The novel is set in a not-too-distant future world with events that mirror our own society: Readers will recognize similarities in events like the AIDS epidemic, the creation of agencies like Homeland Security, and how some people use online games like World of Warcraft and other social media to create connections and send messages in “the real world.” The differences between our world and the story world of Red Queen: The Substrate Wars lies in how much personal freedom has been reduced and how far technology has developed. As it states in the book blurb, the technology being created could either save the world or destroy it; the stakes are no longer just personal freedom versus governmental control. The characters are actually fighting their governments for the right for the human race to exist.
It is hard to discuss the novel without giving away huge spoilers. (Of course I have this problem with most of the novels I review!) I really enjoyed the chapters with the ALife Simulations. The narrative of these chapters focused on the evolutionary development of the artificial life forms. It traces them from the very start of their existence, focusing on the entire species rather than one character, and each ALife section relates in some way to the actions taken by the main characters in the novel.

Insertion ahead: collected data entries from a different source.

(* ===== verification/RangeTheorems.v ===== *)
(** The theorems on the range analysis of the optimising JIT: whatever doubles
    the operands of a node are, the result of the operation is in the range
    that the node computes, and no assertion of the analysis fails. *)
From S2P Require Import Prelude Words CheckedArithmetic FloatingPoint BigIntRep BigIntMul Conversions BigIntDouble DoubleArith DoubleWhole DoubleOrder Dates RangeAnalysis RangeInv RangeArith RangeProduct RangeLattice RangeMath RangeRound RangeBits RangeShifts RangeWrap RangeDouble RangeNodes RangeBranches RangeDivision RangeSources.

#[local] Abbreviation U := (2 ^ 1074).

(** * Arithmetic *)

(** C5: the ranges of arithmetic are sound. For any two operands, the range
    computed for their sum, difference, product, quotient or remainder, for a
    minimum or maximum, an absolute value, a floor, a ceiling or a sign,
    contains the correctly rounded result of the operation on every two values
    that the operands can have, infinities, NaN and negative zero included, and
    brought to 32 bits where the node is truncated; a multiplication whose flag
    says so never gives negative zero.  A remainder is JavaScript's, or that of
    the operands read as unsigned where the node was unsigned before the
    analysis or its operands are of the form [x >>> 0]; the flag that the
    analysis leaves on the node is set only where the unsigned remainder is the
    node's result.  Assumed, as the graph gives it: the ranges set on the
    operands are well formed and their constants int32s ([definition_ok]); when
    a division or remainder is marked unsigned before the analysis, both
    operands are of type Int32 ([unsigned_ok]), and a left operand [x >>> 0] of
    a remainder is of type Int32. *)
Theorem arithmetic_nodes_sound a b type t z u lhs_uint32 rhs_uint32 rhs_constant :
  definition_ok a -> definition_ok b -> unsigned_ok a b u -> (lhs_uint32 = true -> def_type a = MIRType_Int32) ->
  node_sound2 (MAdd_computeRange type t a b) a b (fun x y => truncated t (double_add x y)) /\
  node_sound2 (MSub_computeRange type t a b) a b (fun x y => truncated t (double_sub x y)) /\
  (exists o z', MMul_computeRange type t z a b = mret (o, z') /\
     (forall q, o = Some q -> well_formed q /\ forall x y, value_of a x -> value_of b y -> contains q (truncated t (double_mul x y))) /\
     (z = true -> z' = false -> forall x y, value_of a x -> value_of b y -> double_mul x y <> kSignBit)) /\
  node_sound2 (MDiv_computeRange type u a b) a b (quotient u) /\
  (exists o u', MMod_computeRange type u lhs_uint32 rhs_uint32 rhs_constant a b = mret (o, u') /\
     (forall q, o = Some q -> well_formed q /\ forall x y, value_of a x -> value_of b y -> contains q (remainder b type u lhs_uint32 rhs_uint32 rhs_constant x y)) /\
     (u' = true -> forall x y, value_of a x -> value_of b y -> remainder b type u lhs_uint32 rhs_uint32 rhs_constant x y = unsigned_rem x y)) /\
  (forall isMax : bool, exists o, MMinMax_computeRange type isMax a b = mret o /\
     forall q, o = Some q -> well_formed q /\ forall x y, value_of a x -> value_of b y ->
       exists d, (if isMax then math_max_impl x y else mret (math_min_impl x y)) = mret d /\ contains q d) /\
  node_sound1 (MAbs_computeRange type t a) a (fun x => truncated t (double_abs x)) /\
  node_sound1 (MFloor_computeRange a) a math_floor_impl /\ node_sound1 (MCeil_computeRange a) a math_ceil_impl /\
  node_sound1 (MSign_computeRange a) a math_sign_impl.
Proof.
  intros Ha Hb Hu Hlu. split_and!.
  - apply arith_node_sound; [done|done|apply range_add_sound].
  - apply arith_node_sound; [done|done|apply range_sub_sound].
  - by apply mul_node_sound.
  - by apply div_node_sound.
  - by apply mod_node_sound.
  - intros isMax. by apply min_max_node_sound.
  - by apply abs_node_sound.
  - apply plain_node_sound; [done|apply range_floor_sound].
  - apply plain_node_sound; [done|apply range_ceil_sound].
  - by apply sign_node_sound.
Qed.

(** A sample: an operand whose range is computed, and one that can be any
    double. *)
Definition sample_range : NumberRange := MkNumberRange (-3) 5 true true true true 2.
Definition sample_int : MDefinition := MkMDefinition MIRType_Int32 None false false false None.
Definition sample_double : MDefinition := MkMDefinition MIRType_Double (Some sample_range) false false false None.

Lemma sample_int_ok : definition_ok sample_int.
Proof. by split. Qed.

Lemma sample_range_ok : well_formed sample_range.
Proof.
  split; [split|split; [done|done]]; try done; [left; done| |]; right; left; done.
Qed.

Lemma sample_double_ok : definition_ok sample_double.
Proof. split; [|done|done]. intros r [= <-]. apply sample_range_ok. Qed.

Lemma arithmetic_nodes_sound_witness :
  node_sound2 (MAdd_computeRange MIRType_Double false sample_double sample_double) sample_double sample_double (fun x y => truncated false (double_add x y)) /\
  MAdd_computeRange MIRType_Double false sample_double sample_double = mret (Some (MkNumberRange (-6) 10 true true true true 3)).
Proof.
  split; [|reflexivity]. apply (arithmetic_nodes_sound sample_double sample_double MIRType_Double false true false false false false); [apply sample_double_ok|apply sample_double_ok|discriminate|discriminate].
Defined.

(** * Sets of doubles *)

(** C10: union, intersection and normalisation of ranges.  The fields of a
    range are [consistent] when the bounds are int32s in order, a missing bound
    is the extreme int32, the exponent is one the analysis uses and reaches the
    bounds, a bound that a fraction only comes near included, and what a
    missing bound leaves open.  [optimize] on a
    consistent range only sharpens the description: the result is well formed
    and stands for the same doubles.  The one exception is a range with the
    fractional flag whose two bounds are a single integer that the exponent
    does not reach ([point_ok] fails): there [optimize] drops the flag and its
    own assertion fails.  On well-formed ranges [unionWith] contains what is in
    either range.  [intersect] contains what is in both, and when it reports
    that nothing is, nothing is. *)
Theorem range_sets_sound lhs rhs :
  well_formed lhs -> well_formed rhs ->
  (forall r, consistent r -> point_ok r -> exists r', optimize r = mret r' /\ well_formed r' /\ forall d, contains r' d <-> contains r d) /\
  (forall r, consistent r -> ~ point_ok r -> optimize r = throw AssertionFailed) /\
  (exists q, unionWith lhs rhs = mret q /\ well_formed q /\ forall d, contains lhs d \/ contains rhs d -> contains q d) /\
  (exists o emptyRange, intersect (Some lhs) (Some rhs) = mret (o, emptyRange) /\
     (forall q, o = Some q -> well_formed q /\ forall d, contains lhs d -> contains rhs d -> contains q d) /\
     (emptyRange = true -> forall d, contains lhs d -> contains rhs d -> False)).
Proof.
  intros Hl Hr. split_and!.
  - exact optimize_ok.
  - exact optimize_rejects.
  - by apply unionWith_ok.
  - by apply intersect_ok.
Qed.

Lemma range_sets_sound_witness :
  (exists q, unionWith sample_range nan_range = mret q /\ well_formed q /\ forall d, contains sample_range d \/ contains nan_range d -> contains q d) /\
  unionWith sample_range (MkNumberRange 7 7 true true false false 2) = mret (MkNumberRange (-3) 7 true true true true 2) /\
  (let point := MkNumberRange 3 3 true true true false 0 in assertInvariants point = mret tt /\ optimize point = throw AssertionFailed).
Proof.
  split; [|split; [reflexivity|split; reflexivity]]. apply (range_sets_sound sample_range nan_range); [apply sample_range_ok|apply nan_range_ok].
Defined.

(** * Integers *)

(** C23: the ranges of integer operations are sound. The bitwise operations and
    the shifts bring their operands to 32 bits as ECMAScript does, and the range
    of the result contains the integer they yield, for a constant shift count
    and a varying one, and unsigned where the right shift is; truncation to 32
    bits, conversion to an integer, and the elements of a typed array are in
    their ranges as well. *)
Theorem integer_nodes_sound a b type :
  definition_ok a -> definition_ok b ->
  node_sound2 (MBitAnd_computeRange type a b) a b (fun x y => dbl (Z.land (to_int32 x) (to_int32 y))) /\
  node_sound2 (MBitOr_computeRange type a b) a b (fun x y => dbl (Z.lor (to_int32 x) (to_int32 y))) /\
  node_sound2 (MBitXor_computeRange type a b) a b (fun x y => dbl (Z.lxor (to_int32 x) (to_int32 y))) /\
  node_sound1 (MBitNot_computeRange MIRType_Int32 a) a (fun x => dbl (Z.lnot (to_int32 x))) /\
  node_sound2 (MLsh_computeRange type a b) a b (fun x y => dbl (shift_left (to_int32 x) (to_int32 y))) /\
  node_sound2 (MRsh_computeRange type a b) a b (fun x y => dbl (shift_right (to_int32 x) (to_int32 y))) /\
  node_sound2 (MUrsh_computeRange type a b) a b (fun x y => dbl (shift_right_unsigned (to_int32 x) (to_int32 y))) /\
  node_sound1 (MTruncateToInt32_computeRange a) a (fun x => dbl (to_int32 x)) /\
  (exists o, MToIntegerInt32_computeRange a = mret o /\ forall q, o = Some q -> well_formed q /\
     forall x, value_of a x -> if IsNaN x then contains q (dbl 0) else in_int32 (Z.quot (scaled x) U) -> contains q (dbl (Z.quot (scaled x) U))) /\
  (forall scalar, exists o, GetArrayBufferViewRange scalar = mret o /\ forall q, o = Some q -> well_formed q /\ forall n, scalar_element scalar n -> contains q (dbl n)).
Proof.
  intros Ha Hb. split_and!.
  - apply bit_node_sound; [done|done|apply range_and_sound].
  - apply bit_node_sound; [done|done|apply range_or_sound].
  - apply bit_node_sound; [done|done|apply range_xor_sound].
  - by apply not_node_sound.
  - by apply lsh_node_sound.
  - by apply rsh_node_sound.
  - by apply ursh_node_sound.
  - by apply truncate_node_sound.
  - destruct (Range_of_ok a Ha) as (r & Hr & Wr & Cr). destruct (toIntegerInt32_ok r Wr) as (q & Hq & Wq & Cq). exists (Some q). unfold MToIntegerInt32_computeRange, some_range. rewrite Hr, bind_ret, Hq, bind_ret. split; [done|].
    intros q' E. simplify_eq. split; [done|]. intros x Hx. by apply Cq, Cr.
  - apply array_element_ok.
Qed.

Lemma integer_nodes_sound_witness :
  node_sound2 (MUrsh_computeRange MIRType_Int32 sample_int sample_double) sample_int sample_double (fun x y => dbl (shift_right_unsigned (to_int32 x) (to_int32 y))) /\
  MBitAnd_computeRange MIRType_Int32 sample_int sample_double = mret (Some (MkNumberRange (- 2 ^ 31) (2 ^ 31 - 1) true true false false 31)).
Proof.
  split; [|reflexivity]. apply (integer_nodes_sound sample_int sample_double MIRType_Int32); [apply sample_int_ok|apply sample_double_ok].
Defined.

(** * Control flow *)

(** C31: control flow. Where a block is reached by one outcome of a numeric
    comparison, the ranges that [addBetaNodes] gives to the operands contain
    their values, for every comparison, either branch, constants on either side,
    NaN and negative zero; the beta node of an operand, which intersects that
    range with the one of the operand, does not mark the block unreachable and
    keeps the value; and a phi contains the values of the operands whose blocks
    are reachable. *)
Theorem control_flow_sound jsop (branch : bool) x y leftConst rightConst left_int32 right_int32 :
  is_double x -> is_double y -> (forall c, leftConst = Some c -> x = c) -> (forall c, rightConst = Some c -> y = c) ->
  int_typed left_int32 x -> int_typed right_int32 y -> FoldComparison jsop x y = branch ->
  (exists n, addBetaNodes_block jsop branch leftConst rightConst left_int32 right_int32 = mret n /\ range_admits (beta_left n) x /\ range_admits (beta_right n) y /\
     forall op comparison d, definition_ok op -> value_of op d -> beta_left n = Some comparison /\ d = x \/ beta_right n = Some comparison /\ d = y ->
       exists o, MBeta_computeRange op comparison = mret (o, false) /\ range_admits o d) /\
  (forall type operands, (forall u op, (u, op) ∈ operands -> definition_ok op) ->
     exists o, MPhi_computeRange type operands = mret o /\ forall q, o = Some q -> well_formed q /\ forall d, phi_value operands d -> contains q d).
Proof.
  intros Dx Dy Hlc Hrc Ix Iy Ht. split; [|by apply phi_node_sound].
  destruct (block_ok x y Dx Dy leftConst rightConst left_int32 right_int32 Hlc Hrc Ix Iy jsop branch Ht) as (n & Hn & Hl & Hr). exists n. split; [done|]. split; [done|]. split; [done|].
  intros op comparison d Hop Hd Hc. assert (Hx : well_formed comparison /\ contains comparison d) by (destruct Hc as [[Hc ->]|[Hc ->]]; auto).
  destruct (beta_node_ok op comparison Hop (proj1 Hx)) as (o & e & Ho & Hb). destruct (Hb d Hd (proj2 Hx)) as [-> Hq]. by exists o.
Qed.

(** [x < 10] holds for the integer 3: the beta node says at most 9. *)
Lemma control_flow_sound_witness :
  (exists n, addBetaNodes_block JSOp_Lt true None (Some (dbl 10)) true true = mret n /\ range_admits (beta_left n) (dbl 3) /\ range_admits (beta_right n) (dbl 10) /\
     forall op comparison d, definition_ok op -> value_of op d -> beta_left n = Some comparison /\ d = dbl 3 \/ beta_right n = Some comparison /\ d = dbl 10 ->
       exists o, MBeta_computeRange op comparison = mret (o, false) /\ range_admits o d) /\
  addBetaNodes_block JSOp_Lt true None (Some (dbl 10)) true true = mret (BetaLeft (MkNumberRange (- 2 ^ 31) 9 false true true true 1024)).
Proof.
  split; [|vm_compute; reflexivity]. apply (control_flow_sound JSOp_Lt true (dbl 3) (dbl 10) None (Some (dbl 10)) true true).
  - apply dbl_double.
  - apply dbl_double.
  - discriminate.
  - intros c [= <-]. reflexivity.
  - intros _. exists 3. split; [unfold in_int32; lia|reflexivity].
  - intros _. exists 10. split; [unfold in_int32; lia|reflexivity].
  - reflexivity.
Defined.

My favorite character in the novel is Professor Walter Wilson. Kinnison creates a very interesting character. Wilson is a homosexual male who grew up in a world that initially did not tolerate this lifestyle, although the level of acceptance evolved, and even flourished, over time. He survived the AIDS epidemic, although his lover did not. Infected, Wilson has to take what he terms a “daily wonder pill” to prevent the progression of the disease. Because of this loss, he never developed another close, romantic relationship. Instead, he threw himself into his work. He flourished in the academic world, even winning a protest against University regulations in the past when a security officer removed a poster with an image of a gun from his office door. Wilson also had a positive impact on his students, who maintained contact with him even after they left the University.

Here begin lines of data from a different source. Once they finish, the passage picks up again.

(* ===== verification/JitCode.v ===== *)
(** The machine code of the 32-bit integer instructions that the JIT emits for
    divisions (js/src/jit/x86-shared), as the names of the macro assembler, and
    what the instructions do.  A register holds an unsigned 32-bit [Z]; flags
    that an instruction leaves undefined are [None], and a jump on them is an
    outcome of its own, as is the fault of a division instruction. *)
From S2P Require Import Prelude Words CheckedArithmetic.

(** * Instructions *)

(** A register is its code in the encoding of the processor. *)
Definition eax : Z := 0.
Definition edx : Z := 2.

Inductive Condition := Zero | NonZero | Equal | NotEqual | Signed | Overflow | NoOverflow | LessThan | GreaterThanOrEqual.

Inductive Trap := IntegerDivideByZero | IntegerOverflow.

(** The labels of one node, those of out-of-line code included. *)
Inductive label := l_ok | l_nonZero | l_negative | l_done | l_notPowerOfTwo | l_notOverflow | l_rejoin | l_entry | l_overflow_entry | l_overflow_rejoin | l_overflow_done | l_nonzero.

#[global] Instance label_eq_dec : EqDecision label.
Proof. solve_decision. Defined.

(** An operation with a source has it first, like the macro assembler. *)
Inductive instr :=
  | I_mov_i (imm dst : Z) | I_mov (src dst : Z)
  | I_xor (src dst : Z) | I_and_i (imm dst : Z) | I_and (src dst : Z)
  | I_add (src dst : Z) | I_sub_i (imm dst : Z) | I_sub (src dst : Z) | I_neg (dst : Z)
  | I_shr (imm dst : Z) | I_sar (imm dst : Z)
  | I_imul_i (imm src dst : Z) | I_mull (r : Z) | I_imull (r : Z)
  | I_cdq | I_idiv (r : Z) | I_div (r : Z)
  | I_test (lhs rhs : Z) | I_test_i (lhs imm : Z) | I_cmp (lhs rhs : Z) | I_cmp_i (lhs imm : Z)
  | I_j (c : Condition) (l : label) | I_jmp (l : label) | I_bind (l : label)
  | I_bailout (c : option Condition) | I_trap (t : Trap)
  | I_end.

(** * Execution *)

Record flags := MkFlags { fl_zero : bool; fl_sign : bool; fl_overflow : bool }.

Record state := MkState { regs : Z -> Z; status : option flags }.

Definition get (st : state) (r : Z) : Z := regs st r.
Definition put (st : state) (r v : Z) (f : option flags) : state := MkState (fun r' => if r' =? r then v else regs st r') f.
Definition set_flags (st : state) (f : option flags) : state := MkState (regs st) f.

Definition result_flags (v : Z) (o : bool) : option flags := Some (MkFlags (v =? 0) (int32 v <? 0) o).

(** Sum and difference, with the overflow of the signed operation. *)
Definition add_result (a b : Z) : Z := uint32 (a + b).
Definition sub_result (a b : Z) : Z := uint32 (a - b).
Definition add_flags (a b : Z) : option flags := result_flags (add_result a b) (negb (is_int32 (int32 a + int32 b))).
Definition sub_flags (a b : Z) : option flags := result_flags (sub_result a b) (negb (is_int32 (int32 a - int32 b))).

Definition holds (c : Condition) (f : flags) : bool :=
  match c with
  | Zero | Equal => fl_zero f
  | NonZero | NotEqual => negb (fl_zero f)
  | Signed => fl_sign f
  | Overflow => fl_overflow f
  | NoOverflow => negb (fl_overflow f)
  | LessThan => xorb (fl_sign f) (fl_overflow f)
  | GreaterThanOrEqual => negb (xorb (fl_sign f) (fl_overflow f))
  end.

Inductive outcome :=
  | Finished (st : state)
  | BailedOut
  | Trapped (t : Trap)
  | Fault
  | UndefinedFlags
  | NoSuchLabel
  | OutOfSteps.

Definition code := list instr.

(** The code behind a label. *)
Fixpoint after (l : label) (c : code) : option code :=
  match c with
  | [] => None
  | I_bind l' :: c => if decide (l = l') then Some c else after l c
  | _ :: c => after l c
  end.

(** The double register [edx:eax], signed. *)
Definition dividend (st : state) : Z := int32 (get st edx) * 2 ^ 32 + get st eax.
Definition unsigned_dividend (st : state) : Z := get st edx * 2 ^ 32 + get st eax.

(** An instruction that falls through. *)
Definition execute (i : instr) (st : state) : option state :=
  let product p := put (put st eax (uint32 p) None) edx (uint32 (Z.shiftr p 32)) None in
  match i with
  | I_mov_i imm dst => Some (put st dst (uint32 imm) (status st))
  | I_mov src dst => Some (put st dst (get st src) (status st))
  | I_xor src dst => let v := Z.lxor (get st dst) (get st src) in Some (put st dst v (result_flags v false))
  | I_and_i imm dst => let v := Z.land (get st dst) (uint32 imm) in Some (put st dst v (result_flags v false))
  | I_and src dst => let v := Z.land (get st dst) (get st src) in Some (put st dst v (result_flags v false))
  | I_add src dst => Some (put st dst (add_result (get st dst) (get st src)) (add_flags (get st dst) (get st src)))
  | I_sub_i imm dst => Some (put st dst (sub_result (get st dst) (uint32 imm)) (sub_flags (get st dst) (uint32 imm)))
  | I_sub src dst => Some (put st dst (sub_result (get st dst) (get st src)) (sub_flags (get st dst) (get st src)))
  | I_neg dst => Some (put st dst (sub_result 0 (get st dst)) (sub_flags 0 (get st dst)))
  | I_shr imm dst => Some (put st dst (Z.shiftr (get st dst) imm) None)
  | I_sar imm dst => Some (put st dst (uint32 (Z.shiftr (int32 (get st dst)) imm)) None)
  | I_imul_i imm src dst => Some (put st dst (uint32 (get st src * imm)) None)
  | I_mull r => Some (product (get st eax * get st r))
  | I_imull r => Some (product (int32 (get st eax) * int32 (get st r)))
  | I_cdq => Some (put st edx (if int32 (get st eax) <? 0 then 2 ^ 32 - 1 else 0) (status st))
  | I_idiv r =>
      let d := int32 (get st r) in
      if negb (d =? 0) && is_int32 (Z.quot (dividend st) d)
      then Some (put (put st eax (uint32 (Z.quot (dividend st) d)) None) edx (uint32 (Z.rem (dividend st) d)) None) else None
  | I_div r =>
      let d := get st r in
      if negb (d =? 0) && (unsigned_dividend st / d <? 2 ^ 32)
      then Some (put (put st eax (unsigned_dividend st / d) None) edx (unsigned_dividend st mod d) None) else None
  | I_test lhs rhs => Some (set_flags st (result_flags (Z.land (get st lhs) (get st rhs)) false))
  | I_test_i lhs imm => Some (set_flags st (result_flags (Z.land (get st lhs) (uint32 imm)) false))
  | I_cmp lhs rhs => Some (set_flags st (sub_flags (get st lhs) (get st rhs)))
  | I_cmp_i lhs imm => Some (set_flags st (sub_flags (get st lhs) (uint32 imm)))
  | _ => Some st
  end.

(** The rest [c] of the code [whole], in [fuel] steps. *)
Fixpoint exec (fuel : nat) (whole c : code) (st : state) : outcome :=
  match fuel with
  | O => OutOfSteps
  | S fuel =>
      let goto l := match after l whole with Some c => exec fuel whole c st | None => NoSuchLabel end in
      match c with
      | [] | I_end :: _ => Finished st
      | I_bind _ :: c => exec fuel whole c st
      | I_jmp l :: _ => goto l
      | I_j cond l :: c => match status st with Some f => if holds cond f then goto l else exec fuel whole c st | None => UndefinedFlags end
      | I_bailout None :: _ => BailedOut
      | I_bailout (Some cond) :: c => match status st with Some f => if holds cond f then BailedOut else exec fuel whole c st | None => UndefinedFlags end
      | I_trap t :: _ => Trapped t
      | i :: c => match execute i st with Some st => exec fuel whole c st | None => Fault end
      end
  end.

(** The code of a node, its out-of-line code last; at most sixty steps. *)
Definition assemble_code (main ool : code) : code := main ++ I_end :: ool.
Definition run_code (c : code) (st : state) : outcome := exec 60 c c st.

The twist with this character comes with the reduction of personal freedoms in The Red Queen society. At the start of the novel, Wilson has come under fire from the University officials because he commented on a biological difference between the genders. Any statement that points out a difference between people is considered offensive and subject to censure. This, however, is not as simple as it appears on the surface. The censure may be retaliation for the protest he won in the past, it may be an issue because his former students have become leaders in the resistance against The Red Queen governments, or it may have something to do with the ALife simulation project Wilson is running. The University’s actions do encourage Wilson’s former and current students to rally behind him. It is not really a “call to arms;” rather, it is the situation that starts a chain of events and it is fascinating as a reader to watch each domino fall into place.
I did enjoy this novel and look forward to the second book in the trilogy!